Where do writers get their ideas? Anywhere and everywhere they can. In the case of Beyond the Burn Line, it began with something so slight it barely qualified as the ghost of a notion. A throwaway remark by a minor character in one of my earlier novels, The Quiet War, who wonders, as nations struggle to fix the damage to ecosystems caused by previous generations, if Earth might not be better off without humans. ‘In time, some other species might start to look at the stars and wonder. Bears, perhaps. Or raccoons. Perhaps they will manage things better . . .'

Something I more or less forgot, at least on the conscious level until more than a decade later, when I remarked on Twitter, during a brief to and fro about waves of galactic colonisation or some such, that by the time an extraterrestrial civilisation discovers Earth, the human species may well have managed to extinguish itself, and some other species of Earthling will have to deal with First Contact instead.

The fusion of these two notions was the inception of Beyond the Burn Line, and an early, fleeting interest in UFOlogy gave its first half development direction and purpose. It wasn't the novel I was intending to write. That one, set in the near future, was in the early stages of development when COVID-19 began to spread across the globe; because of the uncertainties created by the pandemic (still not settled), I set it aside, recalled the remark about post-Anthropocene First Contact, and began to tinker with what became, after a couple of false starts, the story of a scholar who doggedly pursuing his late master's research into glimpses of strange visitors and stumbles on a greater truth. As for my brief flirtation with UFOs and their cults, it involves summer thunderstorms, my aunt's boarding house, one of the first libraries in the UK to have an electronic ticketing system, and Joni Mitchell. But that's another story.

Thursday, September 22, 2022

Publication Day!


Wednesday, September 21, 2022

Brief Review: Venomous Lumpsucker, by Ned Beauman

The two central characters in Ned Beauman's dark comedy are, broadly, personifications of the commonest reactions to the great thinning of the world's ecosystems: grief and anger. Emotions which in this case are generated by the accidental destruction of what may have been the last breeding grounds of a 'bumpy and greyish fish' that's obscure and distinctly uncharismatic, but also the second most-intelligent species on the planet.
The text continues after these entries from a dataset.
(** The assertion at the end of add_reply can fail.  A client that gives
    up on request 1 counts it as answered; its request 3 then acknowledges 2
    and makes the server drop the entry of request 1, which is still being
    executed.  When that execution ends, the server aborts. *)
Theorem add_reply_aborts :
  exists h, reachable h /\ 1 ∈ h_new h /\ h_replies h = [] /\
    forall b sz, handle (Finish 1 b sz) h = Fault AssertFailed.
Proof.
  exists (History [reply_new 2; reply_new 3] [3; 2; 1] [2; 0; 0] []). split_and!; try done.
  - apply (reach_step (Request 3 2)
      (History [reply_new 0; reply_new 1; reply_new 2] [2; 1] [0; 0] []) _ (Some NEW)); [| reflexivity].
    apply (reach_step (Request 2 0)
      (History [reply_new 0; reply_new 1] [1] [0] []) _ (Some NEW)); [| reflexivity].
    apply (reach_step (Request 1 0) history_start _ (Some NEW)); [constructor | reflexivity].
  - right. right. left.
Qed.

(** The acknowledgement is sound and as large as it can be: after the
    replies to the ids [l] arrived, in any order and with duplicates, every
    id from 1 up to the front of the window was answered, and the next one
    was not. *)
Theorem acknowledges_prefix l :
  Forall xid_ok l ->
  (forall x, 1 <= x <= Client.acked (after_replies l) -> x ∈ l) /\
  (Client.acked (after_replies l) + 1 ∉ l).
Proof.
  intros Hl. destruct (after_replies_ok l [0] [] Hl win_ok_new) as (R & Hok & HR).
  fold (after_replies l) in Hok.
  destruct Hok as (f & w & Hw & _ & _ & _ & Hrun & HRw & Hno). rewrite Hw. cbn. split.
  - intros x Hx. apply Hrun, HR in Hx as [|Hn]; [done | by apply not_elem_of_nil in Hn].
  - intros Hin. destruct (HRw (f + 1)) as [|Hf]; [apply HR; by left | lia |].
    done.
Qed.

Lemma acknowledges_prefix_witness : Client.acked (after_replies [3; 1; 3; 2; 6]) + 1 ∉ [3; 1; 3; 2; 6].
Proof.
  apply acknowledges_prefix. repeat constructor; unfold xid_ok; lia.
Defined.
Definition fire (a : act) (s : sys) : outcome sys :=
  let on c (n : node) := mret (Sys (srv s) (put c n (nodes s))) in
  match a with
  | NewAcquire c =>
      let n := nodes s c in
      on c (after_acquire (Acq1 Sent) (acquire_top (lock n)) n (active n) (asleep n))
  | Wake c =>
      let n := nodes s c in
      on c (after_acquire (Acq1 Sent) (acquire_top (lock n)) n (active n) (pred (asleep n)))
  | AcqDone c l1 r l2 =>
      let n := nodes s c in
      x ← acquire_reply r (lock n);
      on c (after_acquire (Acq2 Sent) x n (l1 ++ l2) (asleep n))
  | Acq2Done c l1 r l2 =>
      let n := nodes s c in
      x ← acquire_reply2 r (lock n);
      on c (Node x (asleep n) (Hold :: l1 ++ l2) (revokes n) (retries n))
  | CallRel c l1 l2 =>
      let n := nodes s c in
      x ← release_top (lock n);
      on c (after_release (Rel Sent) x n (l1 ++ l2) (revokes n))
  | RelDone c l1 r l2 =>
      let n := nodes s c in
      x ← release_reply r (lock n);
      on c (after_release (Rel Sent) x n (l1 ++ l2) (revokes n))
  | GetRevoke c =>
      let n := nodes s c in
      x ← revoke_top (lock n);
      on c (after_release (Rvk Sent) x n (active n) (pred (revokes n)))
  | RvkDone c l1 r l2 =>
      let n := nodes s c in
      x ← revoke_reply r (lock n);
      on c (after_release (Rvk Sent) x n (l1 ++ l2) (revokes n))
  | GetRetry c =>
      let n := nodes s c in
      x ← retry_top (lock n);
      on c (after_retry x n (active n) (pred (retries n)))
  | RtyDone c l1 r l2 =>
      let n := nodes s c in
      x ← retry_reply r (lock n);
      on c (after_retry x n (l1 ++ l2) (retries n))
  | SrvAcquire c l1 k l2 =>
      let n := nodes s c in
      x ← Cache.acquire_entry c (srv s);
      let '(e, r, rv) := x in
      mret (Sys e (send_revoke rv
        (put c (Node (lock n) (asleep n) (l1 ++ k (Reply r) :: l2) (revokes n) (retries n)) (nodes s))))
  | SrvRelease c l1 k l2 =>
      let n := nodes s c in
      x ← Cache.release_entry c (srv s);
      mret (Sys (fst x) (send_retry (snd x)
        (put c (Node (lock n) (asleep n) (l1 ++ k (Reply LP.OK) :: l2) (revokes n) (retries n)) (nodes s))))
  end.
(* ===== verification/LockTester.v ===== *)
(** * The lock tester (src/lock_tester.cc)

    lock_tester starts threads that acquire and release locks through caching
    lock clients and, each time, check with a table of counters that nobody
    else has been granted the lock.  The threads run over the lock protocol of
    LockProtocol.v, one copy per lock; tests follow each other as main does it.

    The checks never fail, whatever the interleaving ([tester_never_fails]):
    the tester accepts this implementation of locks. *)

From S2P Require Import Prelude LockServer LockClient LockProtocol LockUse.
#[local] Set Warnings "-clear-no-such-hyp".

(** ** check_grant and check_release *)

(** [int ct[256]] *)
Abbreviation counters := (list Z).
Definition ct_new : counters := replicate 256 0.
Definition ct_slot (lid : Z) : nat := Z.to_nat (Z.land lid 0xff).
Definition ct_at (ct : counters) (x : nat) : Z := default 0 (ct !! x).

(** [None]: the tester prints an error and exits. *)
Definition check_grant (lid : Z) (ct : counters) : option counters :=
  let x := ct_slot lid in
  if negb (ct_at ct x =? 0) then None else Some (<[x := ct_at ct x + 1]> ct).

Definition check_release (lid : Z) (ct : counters) : option counters :=
  let x := ct_slot lid in
  if negb (ct_at ct x =? 1) then None else Some (<[x := ct_at ct x - 1]> ct).

(** ** The tests *)

Inductive cmd :=
| CAcquire (c : string) (lid : Z)      (* lc[i]->acquire(lid) *)
| CRelease (c : string) (lid : Z)      (* lc[i]->release(lid) *)
| CGrant (lid : Z)                     (* check_grant(lid) *)
| CCheck (lid : Z)                     (* check_release(lid) *).

Definition nt : nat := 6.
Definition a : Z := 1.
Definition b : Z := 2.

Section tests.
(** The ids of the clients lc[0], lc[1], ... *)
Variable lc : nat -> string.

Definition test1 : list cmd :=
  [CAcquire (lc 0) a; CGrant a; CRelease (lc 0) a; CCheck a;
   CAcquire (lc 0) a; CGrant a; CRelease (lc 0) a; CCheck a;
   CAcquire (lc 0) a; CGrant a; CAcquire (lc 0) b; CGrant b;
   CRelease (lc 0) b; CCheck b; CRelease (lc 0) a; CCheck a].

Definition round (c : string) : list cmd := [CAcquire c a; CGrant a; CCheck a; CRelease c a].

Definition test2 (i : nat) : list cmd := round (lc i).
Definition test3 (i : nat) : list cmd := mjoin (replicate 10 (round (lc i))).
Definition test4 (i : nat) : list cmd := mjoin (replicate 10 (round (lc 0))).
Definition test5 (i : nat) : list cmd := mjoin (replicate 10 (round (if (i <? 5)%nat then lc 0 else lc 1))).

(** [if(!test || test == k) ...]: the threads of the tests, started and joined
    one test after the other. *)
Definition main_tests (test : Z) : list (list (list cmd)) :=
  (if (test =? 0) || (test =? 1) then [[test1]] else []) ++
  (if (test =? 0) || (test =? 2) then [test2 <$> seq 0 nt] else []) ++
  (if (test =? 0) || (test =? 3) then [test3 <$> seq 0 nt] else []) ++
  (if (test =? 0) || (test =? 4) then [test4 <$> seq 0 2] else []) ++
  (if (test =? 0) || (test =? 5) then [test5 <$> seq 0 nt] else []).

End tests.

(** ** Threads over the lock protocol *)

Inductive call := CNone | CAcq (c : string) (lid : Z) | CRel (c : string) (lid : Z).

Record tthread := TThread { t_call : call; t_held : list (string * Z); t_cmds : list cmd }.

Record tester := Tester {
  te_locks : Z -> sys;
  te_ct : counters;
  te_threads : gmap nat tthread;
  te_tests : list (list (list cmd));
  te_failed : bool
}.

Definition threads_of (l : list (list cmd)) : gmap nat tthread := map_seq 0 (TThread CNone [] <$> l).

Definition holds (c : string) (lid : Z) (t : tthread) : bool := bool_decide ((c, lid) ∈ t_held t).
Definition is_hold (p : pc) : bool := match p with Hold => true | _ => false end.
Definition num_hold (n : node) : nat := length (List.filter is_hold (active n)).

(** What is not a call of acquire or release. *)
Definition message (x : act) : Prop := match x with NewAcquire _ | CallRel _ _ _ => False | _ => True end.

Definition set_thread (t : nat) (x : tthread) (s : tester) : tester :=
  Tester (te_locks s) (te_ct s) (<[t := x]> (te_threads s)) (te_tests s) (te_failed s).
Definition set_sys (lid : Z) (l : sys) (s : tester) : tester :=
  Tester (fun i => if decide (i = lid) then l else te_locks s i) (te_ct s) (te_threads s) (te_tests s) (te_failed s).
Definition set_ct (ct : counters) (s : tester) : tester :=
  Tester (te_locks s) ct (te_threads s) (te_tests s) (te_failed s).
Definition fail (s : tester) : tester := Tester (te_locks s) (te_ct s) (te_threads s) (te_tests s) true.

Definition finished (x : tthread) : Prop := t_call x = CNone /\ t_cmds x = [].

Inductive tstep : tester -> tester -> Prop :=
| ts_acquire t c lid h k l s :
    te_threads s !! t = Some (TThread CNone h (CAcquire c lid :: k)) ->
    enabled (NewAcquire c) (te_locks s lid) -> fire (NewAcquire c) (te_locks s lid) = Done l ->
    tstep s (set_thread t (TThread (CAcq c lid) h k) (set_sys lid l s))
| ts_acquired t c lid h k s :
    te_threads s !! t = Some (TThread (CAcq c lid) h k) ->
    (count (holds c lid) (te_threads s) < num_hold (nodes (te_locks s lid) c))%nat ->
    tstep s (set_thread t (TThread CNone ((c, lid) :: h) k) s)
| ts_release t c lid h k l1 l2 l s :
    te_threads s !! t = Some (TThread CNone h (CRelease c lid :: k)) ->
    enabled (CallRel c l1 l2) (te_locks s lid) -> fire (CallRel c l1 l2) (te_locks s lid) = Done l ->
    tstep s (set_thread t (TThread (CRel c lid) (filter (.≠ (c, lid)) h) k) (set_sys lid l s))
| ts_released t c lid h k s :
    te_threads s !! t = Some (TThread (CRel c lid) h k) ->
    (forall q, Rel q ∉ active (nodes (te_locks s lid) c)) ->
    tstep s (set_thread t (TThread CNone h k) s)
| ts_grant t lid h k ct s :
    te_threads s !! t = Some (TThread CNone h (CGrant lid :: k)) -> check_grant lid (te_ct s) = Some ct ->
    tstep s (set_thread t (TThread CNone h k) (set_ct ct s))
| ts_grant_error t lid h k s :
    te_threads s !! t = Some (TThread CNone h (CGrant lid :: k)) -> check_grant lid (te_ct s) = None ->
    tstep s (fail s)
| ts_check t lid h k ct s :
    te_threads s !! t = Some (TThread CNone h (CCheck lid :: k)) -> check_release lid (te_ct s) = Some ct ->
    tstep s (set_thread t (TThread CNone h k) (set_ct ct s))
| ts_check_error t lid h k s :
    te_threads s !! t = Some (TThread CNone h (CCheck lid :: k)) -> check_release lid (te_ct s) = None ->
    tstep s (fail s)
| ts_message lid x l s :
    message x -> enabled x (te_locks s lid) -> fire x (te_locks s lid) = Done l -> tstep s (set_sys lid l s)
| ts_next p ps s :
    (forall t x, te_threads s !! t = Some x -> finished x) -> te_tests s = p :: ps ->
    tstep s (Tester (te_locks s) (te_ct s) (threads_of p) ps (te_failed s)).

Definition tester_new (lc : nat -> string) (test : Z) : tester :=
  Tester (fun _ => sys_new) ct_new ∅ (main_tests lc test) false.

Inductive treach (lc : nat -> string) (test : Z) : tester -> Prop :=
| tr_new : treach lc test (tester_new lc test)
| tr_step s s' : treach lc test s -> tstep s s' -> treach lc test s'.

(** ** Who holds the lock *)

Lemma num_hold_pos n : (0 < num_hold n)%nat <-> Hold ∈ active n.
Proof.
  unfold num_hold. induction (active n) as [|p l IH]; cbn [List.filter length]; [split; [lia | by intros ?%elem_of_nil] |].
  rewrite elem_of_cons. destruct p; cbn [is_hold length]; rewrite ?IH; try (split; [tauto | intros [[=]|?]; tauto]).
  split; [tauto | lia].
Qed.

Lemma num_hold_le s c : inv s -> c <> EmptyString -> (num_hold (nodes s c) <= 1)%nat.
Proof.
  intros Hi Hc. destruct (decide (Hold ∈ active (nodes s c))) as [Hh|Hn].
  - apply (stage_spec s c Hi Hc) in Hh. unfold stage_of in Hh. unfold num_hold.
    destruct (active (nodes s c)) as [|[[]|[]| |[]|[]|[]] [|]]; cbn; try lia; by destruct (state (lock (nodes s c))).
  - rewrite <- num_hold_pos in Hn. lia.
Qed.

Lemma num_hold_kept x s s' d :
  inv s -> enabled x s -> fire x s = Done s' -> d <> EmptyString -> (forall l1 l2, x <> CallRel d l1 l2) ->
  (num_hold (nodes s d) <= num_hold (nodes s' d))%nat.
Proof.
  intros Hi Hen Hf Hd Hx. destruct (decide (Hold ∈ active (nodes s d))) as [Hh|Hn].
  - pose proof (num_hold_le s d Hi Hd). apply (hold_kept x s s' Hi Hen Hf d Hd) in Hh; [| done].
    apply num_hold_pos in Hh. lia.
  - rewrite <- num_hold_pos in Hn. lia.
Qed.

Lemma count_two {B} (P : B -> bool) (m : gmap nat B) t t' y y' :
  m !! t = Some y -> m !! t' = Some y' -> t <> t' -> P y = true -> P y' = true -> (2 <= count P m)%nat.
Proof.
  intros Ht Ht' Hne Hy Hy'. pose proof (count_delete P m t y Ht) as H. rewrite Hy in H. cbn in H.
  assert (0 < count P (delete t m))%nat; [| lia]. apply (count_pos _ _ t' y'); [| done]. by rewrite lookup_delete_ne.
Qed.

Lemma count_one {B} (P : B -> bool) (m : gmap nat B) t y :
  m !! t = Some y -> P y = true -> (forall t' y', m !! t' = Some y' -> P y' = true -> t' = t) -> count P m = 1%nat.
Proof.
  intros Ht Hy Hu. pose proof (count_delete P m t y Ht) as H. rewrite Hy in H. cbn in H.
  rewrite (count_zero P (delete t m)) in H; [lia |]. intros t' y'. rewrite lookup_delete_Some. intros [Hne Ht'].
  destruct (P y') eqn:E; [| done]. by destruct Hne; rewrite (Hu t' y').
Qed.

(** ** The invariant *)

(** The threads of tests 2 to 5 go round and round. *)
Inductive rounds : list cmd -> Prop :=
| rounds_nil : rounds []
| rounds_cons c k : c <> EmptyString -> rounds k -> rounds (round c ++ k).

Inductive follows : tthread -> Prop :=
| fo_out k : rounds k -> follows (TThread CNone [] k)
| fo_wait c k : c <> EmptyString -> rounds k ->
    follows (TThread (CAcq c a) [] (CGrant a :: CCheck a :: CRelease c a :: k))
| fo_grant c k : c <> EmptyString -> rounds k ->
    follows (TThread CNone [(c, a)] (CGrant a :: CCheck a :: CRelease c a :: k))
| fo_check c k : c <> EmptyString -> rounds k -> follows (TThread CNone [(c, a)] (CCheck a :: CRelease c a :: k))
| fo_rel c k : c <> EmptyString -> rounds k -> follows (TThread CNone [(c, a)] (CRelease c a :: k))
| fo_leave c k : rounds k -> follows (TThread (CRel c a) [] k).

(** Counted in [ct]. *)
Definition counted (x : tthread) : bool := match t_cmds x with CCheck _ :: _ => true | _ => false end.

Definition ct_count (n : nat) : counters := <[1%nat := Z.of_nat n]> ct_new.

Record rounds_ok (s : tester) : Prop := {
  ro_follows : forall t x, te_threads s !! t = Some x -> follows x;
  ro_holds : forall c, c <> EmptyString ->
    (count (holds c a) (te_threads s) <= num_hold (nodes (te_locks s a) c))%nat;
  ro_ct : te_ct s = ct_count (count counted (te_threads s))
}.

(** The thread of test 1 is alone: its checks depend on nobody. *)
Fixpoint run_checks (l : list cmd) (ct : counters) : option counters :=
  match l with
  | [] => Some ct
  | CGrant lid :: l => ct ← check_grant lid ct; run_checks l ct
  | CCheck lid :: l => ct ← check_release lid ct; run_checks l ct
  | _ :: l => run_checks l ct
  end.

Definition alone_ok (s : tester) : Prop :=
  exists x, te_threads s = {[0%nat := x]} /\ run_checks (t_cmds x) (te_ct s) = Some ct_new.

Definition test_ok (p : list (list cmd)) : Prop :=
  (exists l, p = [l] /\ run_checks l ct_new = Some ct_new) \/ Forall rounds p.

Record tester_ok (s : tester) : Prop := {
  to_inv : forall i, inv (te_locks s i);
  to_tests : Forall test_ok (te_tests s);
  to_failed : te_failed s = false;
  to_mode : alone_ok s \/ rounds_ok s
}.

(** One thread at a time is between acquire and release. *)
Lemma one_holder s t x c t' x' c' :
  tester_ok s -> rounds_ok s -> te_threads s !! t = Some x -> te_threads s !! t' = Some x' ->
  t_held x = [(c, a)] -> t_held x' = [(c', a)] -> c <> EmptyString -> c' <> EmptyString -> t' = t.
Proof.
  intros Ok R Ht Ht' Hx Hx' Hc Hc'. destruct (decide (t' = t)) as [|Hne]; [done |]. exfalso.
  assert (Hb : holds c a x = true) by (unfold holds; rewrite Hx; apply bool_decide_true; by left).
  assert (Hb' : holds c' a x' = true) by (unfold holds; rewrite Hx'; apply bool_decide_true; by left).
  pose proof (ro_holds _ R c Hc) as Hn. pose proof (ro_holds _ R c' Hc') as Hn'.
  pose proof (count_pos _ _ _ _ Ht Hb) as Hp. pose proof (count_pos _ _ _ _ Ht' Hb') as Hp'.
  assert (c' = c) as ->.
  { apply (keeps_unique (te_locks s a)); [apply (to_inv _ Ok) | done | done | ..]; right; left; apply num_hold_pos; lia. }
  pose proof (count_two _ _ t t' x x' Ht Ht' (not_eq_sym Hne) Hb Hb').
  pose proof (num_hold_le (te_locks s a) c (to_inv _ Ok a) Hc). lia.
Qed.

(** ** Checks *)

Lemma counted_holds x : follows x -> counted x = true -> exists c, t_held x = [(c, a)] /\ c <> EmptyString.
Proof. destruct 1; cbn; try done; [destruct H; done | by eauto | destruct H; done]. Qed.

Lemma ct_at_count n : ct_at (ct_count n) (ct_slot a) = Z.of_nat n.
Proof. done. Qed.

Lemma ct_count_insert n z : <[ct_slot a := z]> (ct_count n) = <[1%nat := z]> ct_new.
Proof. unfold ct_count. change (ct_slot a) with 1%nat. by rewrite list_insert_insert_eq. Qed.

(** Nobody is counted when a thread with the lock checks its grant, and only
    the thread itself when it checks its release. *)
Lemma nobody_counted s t x c :
  tester_ok s -> rounds_ok s -> te_threads s !! t = Some x -> t_held x = [(c, a)] -> c <> EmptyString ->
  count counted (te_threads s) = Nat.b2n (counted x).
Proof.
  intros Ok R Ht Hx Hc.
  assert (Hu : forall t' x', te_threads s !! t' = Some x' -> counted x' = true -> t' = t).
  { intros t' x' Ht' Hcn. destruct (counted_holds x' (ro_follows _ R t' x' Ht') Hcn) as (c' & Hx' & Hc').
    by apply (one_holder s t x c t' x' c'). }
  destruct (counted x) eqn:E; cbn [Nat.b2n]; [by apply (count_one _ _ t x) |].
  apply count_zero. intros t' x' Ht'. destruct (counted x') eqn:E'; [| done]. rewrite (Hu t' x' Ht' E') in Ht'. congruence.
Qed.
Karin Resaint, the animal cognitive specialist who was studying the venomous lumpsucker, experiences a kind of existential collapse; Mark Halyard, who works for the extinction industry which commodifies endangered species, is furious not because of the loss, but because it threatens to ruin him over an unwise bet he made with company money. The two of them form an uneasy odd-couple relationship as for very different reasons they try to track down rumours of surviving populations of the lumpsucker. Their search spans the collapsing ecosystems of the Baltic and the North Sea, a pirate nation plagued by a rapture of gnats, and the self-willed isolation of the Hermit Kingdom (whose refusal of the outside world and enthrallment to an imaginary past is all too recognisable), and uncovers the machineries of a grandiose scheme in which the lumpsucker was an accidental casualty.

Although nominally an author at the literary end of the spectrum (he was selected as one of Granta's best young British novelists in 2013; his second novel was long-listed for the Man Booker prize), Beauman hasn't been shy in listing in genre influences; the deep-grained noirish cynicism of Venomous Lumpsucker reminds me of Fredrick Pohl and Cyril Kornbluth's satires of American mid-twentieth century hyperconsumerism, The Space Merchants and Gladiator-at-Law, and there's a truly science-fictional twist to this densely realised ecothriller. Combining high-end farce with an acerbic portrayal of a world in which technology fails in various terrible ways to counter the effects of uncontrolled plundering of finite natural resources, it's unsparing in its deconstruction of global capitalism and the fallibility of well-intentioned attempts to preserve the myriad species that knit together the world's ecosystems, and pivots on an urgently topical question. We're a clever species, noble in reason, infinite in faculties and so forth, but are we clever enough to save the world from the worst of our nature?